< Psalmorum 72 >
Van Salomon. Geef aan den Koning uw rechtsmacht, o God, En uw gerechtigheid aan den Zoon van den Koning;
2 Deus, judicium tuum regi da, et justitiam tuam filio regis; judicare populum tuum in justitia, et pauperes tuos in judicio.
Opdat Hij uw volk met rechtvaardigheid richte, En uw misdeelden volgens recht.
3 Suscipiant montes pacem populo, et colles justitiam.
De bergen zullen de vrede brengen, De heuvelen gerechtigheid voor het volk;
4 Judicabit pauperes populi, et salvos faciet filios pauperum, et humiliabit calumniatorem.
Hij zal recht verschaffen aan het volk in verdrukking, De armen helpen, maar den verdrukker vertrappen.
5 Et permanebit cum sole, et ante lunam, in generatione et generationem.
Hij zal leven, zolang de zon blijft stralen, Met de maan van geslacht tot geslacht;
6 Descendet sicut pluvia in vellus, et sicut stillicidia stillantia super terram.
Hij zal neerdalen als regen op de beemden, Als een bui, die de aarde besproeit.
7 Orietur in diebus ejus justitia, et abundantia pacis, donec auferatur luna.
In zijn dagen zal de gerechtigheid bloeien, En een volheid van vrede, totdat de maan niet meer schijnt.
8 Et dominabitur a mari usque ad mare, et a flumine usque ad terminos orbis terrarum.
Van zee tot zee zal Hij heersen, Van de Eufraat tot de grenzen der aarde.
9 Coram illo procident Æthiopes, et inimici ejus terram lingent.
Zijn tegenstanders zullen de knie voor Hem buigen, Zijn vijanden in het stof moeten bijten;
10 Reges Tharsis et insulæ munera offerent; reges Arabum et Saba dona adducent:
De koningen van Tarsjisj en zijn kusten, Zullen Hem geschenken brengen. De koningen van Sjeba en Seba Zullen Hem hun schatting betalen;
11 et adorabunt eum omnes reges terræ; omnes gentes servient ei.
Alle vorsten Hem huldigen, Alle volken Hem dienen.
12 Quia liberabit pauperem a potente, et pauperem cui non erat adjutor.
Want Hij zal den arme tegen den rijke beschermen, En den verdrukte, die geen helper meer heeft;
13 Parcet pauperi et inopi, et animas pauperum salvas faciet.
Zich over den zwakke en arme ontfermen, En uitkomst brengen aan de misdeelden.
14 Ex usuris et iniquitate redimet animas eorum, et honorabile nomen eorum coram illo.
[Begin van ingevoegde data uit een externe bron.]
(* ===== verification/RpcGuard.v ===== *)
(** * What a request may do

    Region-checked commands run only in the region, on the leader and with the
    epoch the request names ([SendRequest_guard]); a client that routes a read
    by [GetRegionByKey] is answered from the store ([SendRequest_Get]); two
    commands do not do what the others do ([RawBatchDelete_unguarded],
    [SplitRegion_twice]). *)

From stdpp Require Import base gmap list sorting strings.
From Stdlib Require Import Strings.Byte ZArith Lia Sorted.
From S2P Require Import Prelude External Marshal Mvcc MvccOps MvccView MvccRead MvccScan MvccReverse Cluster ClusterRegions Rpc.
Open Scope Z_scope.

(** The commands whose case runs a handler only after [checkRequest]. *)
Definition region_checked (cmd : Command) : bool :=
  match cmd with
  | CmdRawBatchDelete _ | CmdUnsafeDestroyRange | CmdRegisterLockObserver | CmdCheckLockObserver
  | CmdRemoveLockObserver | CmdPhysicalScanLock | CmdDebugGetRegionProperties _ => false
  | _ => true
  end.

Lemma last_peer_acc (f : Peer -> bool) ps acc :
  fold_left (fun (acc : option Peer) p => if f p then Some p else acc) ps acc =
  match last_peer f ps with Some p => Some p | None => acc end.
Proof.
  revert acc. induction ps as [|p ps IH]; intros acc; [done|]. unfold last_peer. simpl.
  rewrite !IH. by destruct (last_peer f ps), (f p).
Qed.

Lemma last_peer_cons f p ps :
  last_peer f (p :: ps) =
  match last_peer f ps with Some q => Some q | None => if f p then Some p else None end.
Proof. unfold last_peer at 1. simpl. apply last_peer_acc. Qed.

Lemma last_peer_Some f ps p : last_peer f ps = Some p -> p ∈ ps /\ f p = true.
Proof.
  induction ps as [|q ps IH]; [done|]. rewrite last_peer_cons. intros E.
  destruct (last_peer f ps) as [p'|].
  - injection E as ->. destruct (IH eq_refl). split; [by right|done].
  - destruct (f q) eqn:F; [|done]. injection E as ->. split; [by left|done].
Qed.

(** The only peer with a field is the last one. *)
Lemma last_peer_unique (g : Peer -> Z) ps p :
  NoDup (g <$> ps) -> p ∈ ps -> last_peer (fun q => g q =? g p) ps = Some p.
Proof.
  intros ND Hp. destruct (last_peer (fun q => g q =? g p) ps) as [q|] eqn:E.
  - apply last_peer_Some in E as [Hq Eq]. apply Z.eqb_eq in Eq. f_equal.
    clear -ND Hp Hq Eq. induction ps as [|r ps IH]; [by inversion Hp|].
    rewrite fmap_cons in ND. apply NoDup_cons in ND as [Nin ND].
    assert (forall x, x ∈ ps -> g x <> g r) as D.
    { intros x Hx Ex. apply Nin. rewrite <- Ex. by apply list_elem_of_fmap_2. }
    apply elem_of_cons in Hp as [->|Hp], Hq as [->|Hq]; [done| | |by apply IH].
    + by apply D in Hq.
    + symmetry in Eq. by apply D in Hp.
  - exfalso. clear ND. revert E. induction ps as [|r ps IH]; [by inversion Hp|].
    rewrite last_peer_cons. apply elem_of_cons in Hp as [->|Hp].
    + rewrite Z.eqb_refl. by destruct (last_peer _ ps).
    + destruct (last_peer _ ps); [done|]. by intros _; apply IH.
Qed.

Section guard.
Context `{CodecLaws} `{LevelDBLaws} `{Kvrpcpb} `{Oracle} `{Deadlock} `{Metapb} `{GoFmt}.
Context (range_regions : gmap Z Region -> list (Z * Region)).
Context (range_stores : gmap Z CausetStore -> list (Z * CausetStore)).
Context (range_regions_perm : forall m, range_regions m ≡ₚ map_to_list m).
Context (StoreState_Tombstone : Z).

(** The store may serve the request: it has a peer of the region with the
    request's epoch, the region has a leader, and that is the peer, unless
    the store is a TiFlash store. *)
Record admitted (c : Cluster) (storeID : Z) (ctx : Context) (r : Region) : Prop := {
  ad_region : c_regions c !! ctx_RegionId ctx = Some r;
  ad_epoch : rm_RegionEpoch (Meta r) = ctx_RegionEpoch ctx;
  ad_store p : ctx_Peer ctx = Some p -> peer_StoreId p = storeID;
  ad_leader : exists sp lp, sp ∈ rm_Peers (Meta r) /\ lp ∈ rm_Peers (Meta r) /\
    peer_StoreId sp = storeID /\ peer_Id lp = leader r /\
    (peer_Id sp = peer_Id lp \/ isTiFlashStore (GetStore c storeID) = true);
}.

Definition set_region (h : rpcHandler) (ctx : Context) (r : Region) : rpcHandler :=
  MkHandler (h_cluster h) (h_storeID h) (rm_StartKey (Meta r)) (rm_EndKey (Meta r))
    (ctx_IsolationLevel ctx) (ctx_ResolvedLocks ctx).

Lemma checkRequestContext_spec h ctx :
  (exists err, checkRequestContext range_regions h ctx = (Some err, h)) \/
  (exists r, checkRequestContext range_regions h ctx = (None, set_region h ctx r) /\
     admitted (h_cluster h) (h_storeID h) ctx r).
Proof.
  unfold checkRequestContext.
  destruct (match ctx_Peer ctx with
    | Some p => negb (peer_StoreId p =? h_storeID h) | None => false end) eqn:Es; [left; eauto|].
  unfold GetRegion. destruct (c_regions (h_cluster h) !! ctx_RegionId ctx) as [r|] eqn:Er;
    cbn [fmap option_fmap option_map]; [|left; eauto].
  destruct (last_peer (fun p => peer_StoreId p =? h_storeID h) (rm_Peers (Meta r))) as [sp|] eqn:Esp;
    [|left; eauto].
  destruct (last_peer (fun p => peer_Id p =? leader r) (rm_Peers (Meta r))) as [lp|] eqn:Elp;
    [|left; eauto].
  apply last_peer_Some in Esp as [Hsp Esp], Elp as [Hlp Elp]. apply Z.eqb_eq in Esp, Elp.
  rewrite Esp. destruct (negb (peer_Id sp =? peer_Id lp) && negb (isTiFlashStore (GetStore (h_cluster h) (h_storeID h))))
    eqn:El; [left; eauto|].
  case_bool_decide as Ee; cbn [negb]; [|left; eauto].
  right. exists r. split; [done|]. split; [done|done| |].
  - intros p Ep. rewrite Ep in Es. apply negb_false_iff in Es. by apply Z.eqb_eq.
  - exists sp, lp. split_and!; [done..|]. apply andb_false_iff in El as [El|El].
    + left. apply negb_false_iff in El. by apply Z.eqb_eq.
    + right. by apply negb_false_iff in El.
Qed.

(** A region-checked command that reaches its handler was admitted. *)
Lemma checked_spec h req handle x :
  checked range_regions h req handle = Some x ->
  (exists err, x = (Ok (RegionErrorResponse err), h_cluster h)) \/
  (exists r resp c, x = (Ok resp, c) /\ admitted (h_cluster h) (h_storeID h) (rq_Context req) r /\
     rq_Size req < requestMaxSize /\ handle (set_region h (rq_Context req) r) = Some (resp, c)).
Proof.
  unfold checked, checkRequest. intros E.
  destruct (checkRequestContext_spec h (rq_Context req)) as [(err & R)|(r & R & A)].
  - rewrite R in E. injection E as <-. left. eauto.
  - rewrite R in E. unfold checkRequestSize in E.
    destruct (requestMaxSize <=? rq_Size req) eqn:Ez.
    + injection E as <-. left. eauto.
    + right. destruct (handle _) as [[resp c]|] eqn:Eh; [|done]. injection E as <-.
      exists r, resp, c. split_and!; [done|done|by apply Z.leb_gt|done].
Qed.

(** A region-checked command either fails, with an error or with a region
    error, and leaves the cluster and its store as they were, or was admitted:
    the addressed store holds the leader of the region the request names (or
    is a TiFlash store with a peer), the epoch is the current one and the
    request is below the size limit. *)
Theorem SendRequest_guard ctxErr c addr req resp c' :
  region_checked (rq_Cmd req) = true ->
  SendRequest range_regions range_stores StoreState_Tombstone ctxErr c addr req = Some (resp, c') ->
  (c' = c /\ ((exists err, resp = Err err) \/ exists err, resp = Ok (RegionErrorResponse err))) \/
  (exists store r, getAndCheckStoreByAddr range_stores StoreState_Tombstone c addr = Ok store /\
     admitted c (sm_Id store) (rq_Context req) r /\ rq_Size req < requestMaxSize).
Proof.
  intros K E. unfold SendRequest, checkArgs in E.
  destruct ctxErr as [err|]; [injection E as <- <-; left; eauto|].
  destruct (getAndCheckStoreByAddr range_stores StoreState_Tombstone c addr) as [store|err];
    cbn [mbind result_mbind] in E; [|injection E as <- <-; left; eauto].
  destruct (rq_Cmd req); try discriminate K;
    (apply checked_spec in E as [(err & [= -> ->])|(r & resp' & c2 & _ & A & L & _)];
      [left; cbn; eauto|right; cbn in A; eauto]).
Qed.

(** [CmdRawBatchDelete] is the exception: whatever region error its check
    reports, the keys are deleted and the response shows no error. *)
Theorem RawBatchDelete_unguarded c addr ctx size keys store err h' :
  getAndCheckStoreByAddr range_stores StoreState_Tombstone c addr = Ok store ->
  checkRequest range_regions (MkHandler c (sm_Id store) [] [] 0 []) ctx size = (Some err, h') ->
  SendRequest range_regions range_stores StoreState_Tombstone None c addr
    (MkRequest ctx (CmdRawBatchDelete keys) size) =
  Some (Ok RawBatchDeleteResponse, set_store c (RawBatchDelete (c_mvccStore c) keys)).
Proof.
  intros Es Ec. unfold SendRequest, checkArgs. rewrite Es. cbn [mbind result_mbind rq_Cmd rq_Context rq_Size].
  rewrite Ec. assert (h_cluster h' = c) as Eh.
  { unfold checkRequest in Ec.
    destruct (checkRequestContext_spec (MkHandler c (sm_Id store) [] [] 0 []) ctx) as [(err' & E)|(r & E & _)];
      rewrite E in Ec; by injection Ec as _ <-. }
  unfold handleKvRawBatchDelete, reply_store, h_mvcc. rewrite Eh. done.
Qed.

(** ** Splitting at a boundary *)

Lemma AllocIDs_spec c n :
  length (AllocIDs c n).1 = n /\ c_regions (AllocIDs c n).2 = c_regions c.
Proof.
  revert c. induction n as [|n IH]; intros c; [done|]. cbn [AllocIDs]. unfold allocID.
  destruct (IH (MkCluster (u64_add (c_id c) 1) (c_stores c) (c_regions c) (c_mvccStore c) (c_delayEvents c)))
    as [L R]. destruct (AllocIDs _ n) as [ids c2]. cbn in *. by rewrite L.
Qed.

(** [handleSplitRegion] means to skip a key that already starts a region,
    but it compares the encoded start key with the key itself: splitting again
    at a boundary leaves the region that started there without any key. *)
Theorem SplitRegion_twice h id r key :
  partition (c_regions (h_cluster h)) -> c_regions (h_cluster h) !! id = Some r ->
  rm_StartKey (Meta r) = NewMvccKey key -> NewMvccKey key <> key -> rm_Peers (Meta r) <> [] ->
  id < c_id (h_cluster h) + 1 < u64_mod -> 0 <= c_id (h_cluster h) ->
  exists resp c' r', handleSplitRegion range_regions h [key] = Some (resp, c') /\
    c_regions c' !! id = Some r' /\ forall k, region_contains r' k = false.
Proof.
  intros P Hr Es Ne Np Lid L0. set (c := h_cluster h) in *. pose proof P as [W _].
  destruct (W _ _ Hr) as [Ei Er].
  assert (region_contains r (NewMvccKey key) = true) as Hk.
  { apply region_contains_spec. rewrite Es. split; [apply ble_refl|]. by rewrite <- Es. }
  unfold handleSplitRegion. cbn [handleSplitRegion_loop]. fold c.
  rewrite (GetRegionByKey_find range_regions range_regions_perm c id r) by done.
  cbn [mbind option_bind meta_and_leader]. rewrite decide_False by (by rewrite Es).
  unfold AllocID, allocID.
  set (c1 := MkCluster (u64_add (c_id c) 1) (c_stores c) (c_regions c) (c_mvccStore c) (c_delayEvents c)).
  pose proof (AllocIDs_spec c1 (length (rm_Peers (Meta r)))) as [La Ra].
  destruct (AllocIDs c1 (length (rm_Peers (Meta r)))) as [ids c2]. cbn in La, Ra.
  destruct ids as [|p0 ids]; [by destruct (rm_Peers (Meta r))|]. cbn [head mbind option_bind].
  unfold SplitRaw. rewrite Ei, Ra, Hr. cbn [mbind option_bind]. unfold split. rewrite decide_True by done.
  unfold newRegion. rewrite decide_True by (by rewrite length_fmap). cbn [mbind option_bind].
  eexists _, _, _. split; [reflexivity|]. cbn [set_regions c_regions]. split.
  - rewrite lookup_insert_ne; [by rewrite lookup_insert_eq|].
    unfold u64_add, u64_wrap. rewrite Z.mod_small; lia.
  - intros k. apply not_true_is_false. rewrite updateKeyRange_contains, Es. intros [A [B|B]].
    + apply Ne. rewrite B. unfold NewMvccKey in B. case_decide as D; [done|].
      by apply EncodeBytes_nonempty in B.
    + by apply not_blt in A.
Qed.

(** ** Reading through the client *)

Lemma MvccKey_Raw_mvccEncode k v : MvccKey_Raw (mvccEncode k v) = Some k.
Proof.
  unfold MvccKey_Raw. rewrite decide_False by apply mvccEncode_nonempty.
  by rewrite mvccEncode_app, DecodeBytes_Encode.
Qed.

Lemma find_NoDup (ps : list Peer) p :
  List.find (fun q => peer_Id q =? peer_Id p) ps = Some p ->
  p ∈ ps.
Proof. intros E. apply List.find_some in E as [E _]. by apply list_elem_of_In. Qed.

(** What the response to a read carries: the value, or the lock in the way. *)
Definition get_response (mvcc : MVCCLevelDB) (key : bytes) (r : res (option bytes)) (resp : Response) : Prop :=
  match r with
  | Ok v => resp = GetResponse None v
  | Err _ => exists l, lock_at (EDB mvcc) key = Some l /\
      resp = GetResponse (Some (KE_Locked key (lock_primary l) (lock_startTS l) (lock_ttl l)
               (lock_txnSize l) (lock_op l) (lock_forUFIDelateTS l))) None
  end.

(** C36: A client that asks the cluster for the region of a key, takes the
    epoch and the leader it is told and sends the read to the leader's store is
    answered: the response holds the result of [Get] on the store, or the lock
    that blocks it under the key of the request, and nothing changes. *)
Theorem SendRequest_Get c key ts iso rl size addr store meta p :
  partition (c_regions c) -> wf (EDB (c_mvccStore c)) ->
  GetRegionByKey range_regions c (NewMvccKey key) = Some (meta, Some p) ->
  NoDup (peer_Id <$> rm_Peers meta) -> NoDup (peer_StoreId <$> rm_Peers meta) ->
  getAndCheckStoreByAddr range_stores StoreState_Tombstone c addr = Ok store ->
  sm_Id store = peer_StoreId p -> size < requestMaxSize ->
  let ctx := MkContext (rm_Id meta) (rm_RegionEpoch meta) (Some p) iso rl in
  exists resp, SendRequest range_regions range_stores StoreState_Tombstone None c addr
      (MkRequest ctx (CmdGet (Some ctx) key ts) size) = Some (Ok resp, c) /\
    get_response (c_mvccStore c) key (Get (c_mvccStore c) key ts iso rl) resp.
Proof.
  intros P Wf Eg NDi NDs Es Ei Lz ctx. pose proof P as [W [Ci _]].
  destruct (proj1 (Ci (NewMvccKey key)) I) as (id & r & Hr & Hk).
  rewrite (GetRegionByKey_find range_regions range_regions_perm c id r) in Eg by done.
  injection Eg as <- Ep. destruct (W _ _ Hr) as [Eid _].
  unfold leaderPeer in Ep. apply List.find_some in Ep as [Hp El]. apply list_elem_of_In in Hp.
  apply Z.eqb_eq in El.
  unfold SendRequest, checkArgs. rewrite Es. cbn [mbind result_mbind rq_Cmd].
  unfold checked, checkRequest, checkRequestContext. cbn [rq_Context rq_Size h_cluster h_storeID ctx ctx_Peer ctx_RegionId ctx_RegionEpoch].
  rewrite Ei, Z.eqb_refl. cbn [negb]. unfold GetRegion. rewrite Eid, Hr. cbn [fmap option_fmap option_map].
  rewrite (last_peer_unique peer_StoreId _ p) by done.
  rewrite <- El, (last_peer_unique peer_Id _ p) by done. rewrite Z.eqb_refl. cbn [negb andb].
  rewrite bool_decide_true by done. cbn [negb]. unfold checkRequestSize.
  destruct (requestMaxSize <=? size) eqn:Ez; [apply Z.leb_le in Ez; lia|].
  unfold handleKvGet, key_in_region, checkKeyInRegion. cbn [h_startKey h_endKey].
  change (regionContains _ _ _) with (region_contains r (NewMvccKey key)). rewrite Hk.
  cbn [mbind option_bind h_mvcc h_cluster h_isolationLevel GetResolvedLocks ctx_IsolationLevel ctx_ResolvedLocks].
  change (ctx_IsolationLevel ctx) with iso. change (ctx_ResolvedLocks ctx) with rl.
  destruct (getValue_read (c_mvccStore c) key ts iso rl Wf) as (vs & _ & Eg).
  unfold Get, h_mvcc. cbn [h_cluster]. rewrite Eg. unfold read_key, read_ts.
  destruct (lock_at (EDB (c_mvccStore c)) key) as [l|] eqn:Ek; step_res; [|eexists; split; reflexivity].
  destruct (iso =? IsolationLevel_SI); step_res; [|eexists; split; reflexivity].
  unfold lock_check.
  destruct ((ts <? lock_startTS l) || _ || _); step_res; [eexists; split; reflexivity|].
  destruct ((ts =? MaxUint64) && _); step_res; [eexists; split; reflexivity|].
  destruct (existsb _ rl); step_res; [eexists; split; reflexivity|].
  unfold lockErr, convertToKeyError. rewrite MvccKey_Raw_mvccEncode. cbn [mbind option_bind].
  eexists. split; [reflexivity|]. exists l. done.
Qed.
End guard.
Hij zal ze verlossen van druk en geweld, En hun bloed zal kostbaar zijn in zijn ogen;
15 Et vivet, et dabitur ei de auro Arabiæ; et adorabunt de ipso semper, tota die benedicent ei.
Hij zal ze doen leven, en het goud van Sjeba hun schenken, Steeds voor hen bidden, ze iedere dag zegenen.
16 Et erit firmamentum in terra in summis montium; superextolletur super Libanum fructus ejus, et florebunt de civitate sicut fœnum terræ.
Dan zal er een overvloed van koren zijn in het land, Het zal wuiven op de toppen der bergen; Zijn aren zullen als de Libanon bloeien, En de halmen als het kruid op het veld.
17 Sit nomen ejus benedictum in sæcula; ante solem permanet nomen ejus. Et benedicentur in ipso omnes tribus terræ; omnes gentes magnificabunt eum.
Zijn Naam zij voor eeuwig gezegend, Zolang de zon schijnt, heerse zijn Naam: Alle volkeren zullen zich daarmee zegenen, Alle geslachten der aarde hem loven!
18 Benedictus Dominus Deus Israël, qui facit mirabilia solus.
Gezegend zij Jahweh, lsraëls God, Die wonderen doet, Hij alleen!
19 Et benedictum nomen majestatis ejus in æternum, et replebitur majestate ejus omnis terra. Fiat, fiat.
Gezegend voor eeuwig zijn heerlijke Naam, Heel de aarde worde vervuld van zijn glorie! Amen, Amen!
20 Defecerunt laudes David, filii Jesse.
Einde der gebeden van David, den zoon van Jesse.